Scalable hash map algorithm - Page 2

Dmitry_Vyukov · ‎09-02-2008

I've attached implementation of my new concurrent hash map algorithm. Implementation is NOT PRODUCTION READY, it's just an illustration of the algorithm. Implementation can be compiled only with MSVC/Win32, but algorithm is fairly portable, only single-word atomic RMW operations are required, and very little of OS specific stuff.

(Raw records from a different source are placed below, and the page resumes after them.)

(** The outer loop of [step]: [for i, task_scores in enumerate(scores)]. *)
Fixpoint step_from (w : R) (score : list R) (i : nat)
         (scores : list (list R)) : result (list R) :=
  match scores with
  | [] => Ok score
  | task_scores :: rest =>
      score' <- step_task w score i task_scores ;;
      step_from w score' (S i) rest
  end.

(** [step(scores)] *)
Definition step (st : t) (scores : list (list R)) : result t :=
  score' <- step_from (_ema_weight st) (_score st) 0 scores ;;
  Ok {| _max_score := _max_score st;
        _random_score := _random_score st;
        _temperature := _temperature st;
        _ema_weight := _ema_weight st;
        _score := score' |}.

(** A sequence of [step] calls. *)
Fixpoint steps (st : t) (calls : list (list (list R))) : result t :=
  match calls with
  | [] => Ok st
  | scores :: rest => st' <- step st scores ;; steps st' rest
  end.

(** The [weight] property. *)
Definition weight (st : t) : list R :=
  let relative_score :=
    zip_with (fun a b => a / b)
      (map Ropp (zip_with Rminus (_score st) (_random_score st)))
      (zip_with Rminus (_max_score st) (_random_score st)) in
  let x := map (fun z => exp (z / _temperature st)) relative_score in
  map (fun xi => xi / tsum x) x.

(** The spec's reading of [weight], to compare with the code:
    [softmax((randomScore - score) / (maxScore - randomScore) / temperature)]. *)
Definition softmax (z : list R) : list R :=
  map (fun zi => exp zi / tsum (map exp z)) z.

Definition deficit (st : t) : list R :=
  zip_with (fun rs m_r => rs / m_r / _temperature st)
    (zip_with Rminus (_random_score st) (_score st))
    (zip_with Rminus (_max_score st) (_random_score st)).
End MultitaskDynamicWeight.

Module MultitaskStaticWeight.
Import Tensor.
Local Open Scope R_scope.

Record t : Type := mk { _weight : list R }.

(** [__init__(weight)]: the assertion on every entry, then the division
    by the sum.  Both branches of the [isinstance] test compute the same
    tensor. *)
Definition init (weight : list R) : result t :=
  if forallb (fun w => Rgeb w 0) weight
  then Ok {| _weight := map (fun w => w / tsum weight) weight |}
  else Raise AssertionError.

(** [step(scores)]: the body is [...]. *)
Definition step (st : t) (scores : list (list R)) : t := st.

Here are benchmark results on Q6600.
Element count = 256, readonly workload, 8 threads.
TBB concurrent_hash_map:
Single core: 338 cycles/find
Cores 0&1: 218 cycles/find (scaling 1.55)
Cores 0&2: 540 cycles/find (scaling 0.63)
All cores: 353 cycles/find (scaling 0.96)

My hash map:
Single core: 30 cycles/find
Cores 0&1: 15 cycles/find (scaling 2)
Cores 0&2: 15 cycles/find (scaling 2)
All cores: 7 cycles/find (scaling 4)

Element count = 65536, readonly workload, 8 threads.
TBB concurrent_hash_map:
Single core: 383 cycles/find
Cores 0&1: 212 cycles/find (scaling 1.80)
Cores 0&2: 584 cycles/find (scaling 0.66)
All cores: 363 cycles/find (scaling 1.06)

My hash map:
Single core: 42 cycles/find
Cores 0&1: 21 cycles/find (scaling 2)
Cores 0&2: 21 cycles/find (scaling 2)
All cores: 10 cycles/find (scaling 4)

Element count = 256, mixed workload (4 threads make 100% finds; 4 threads make 50% finds, 25% inserts, 25% removes)
TBB concurrent_hash_map:
Single core: 348 cycles/find
Cores 0&1: 212 cycles/find (scaling 1.64)
Cores 0&2: 477 cycles/find (scaling 0.73)
All cores: 304 cycles/find (scaling 1.14)

My hash map:
Single core: 51 cycles/find
Cores 0&1: 27 cycles/find (scaling 1.89)
Cores 0&2: 31 cycles/find (scaling 1.65)
All cores: 15 cycles/find (scaling 3.4)

Element count = 65536, mixed workload (4 threads make 100% finds; 4 threads make 50% finds, 25% inserts, 25% removes)
TBB concurrent_hash_map:
Single core: 377 cycles/find
Cores 0&1: 206 cycles/find (scaling 1.83)
Cores 0&2: 516 cycles/find (scaling 0.73)
All cores: 322 cycles/find (scaling 1.17)

My hash map:
Single core: 74 cycles/find
Cores 0&1: 35 cycles/find (scaling 2.12)
Cores 0&2: 43 cycles/find (scaling 1.72)
All cores: 22 cycles/find (scaling 3.36)

On read-mostly workload this algorithm is up to 50x faster than TBB's hash map. On mixed workload it is up to 30x faster than TBB's hash map. And scaling is substantially better, so on 8-core system speedup can be 100x and higher.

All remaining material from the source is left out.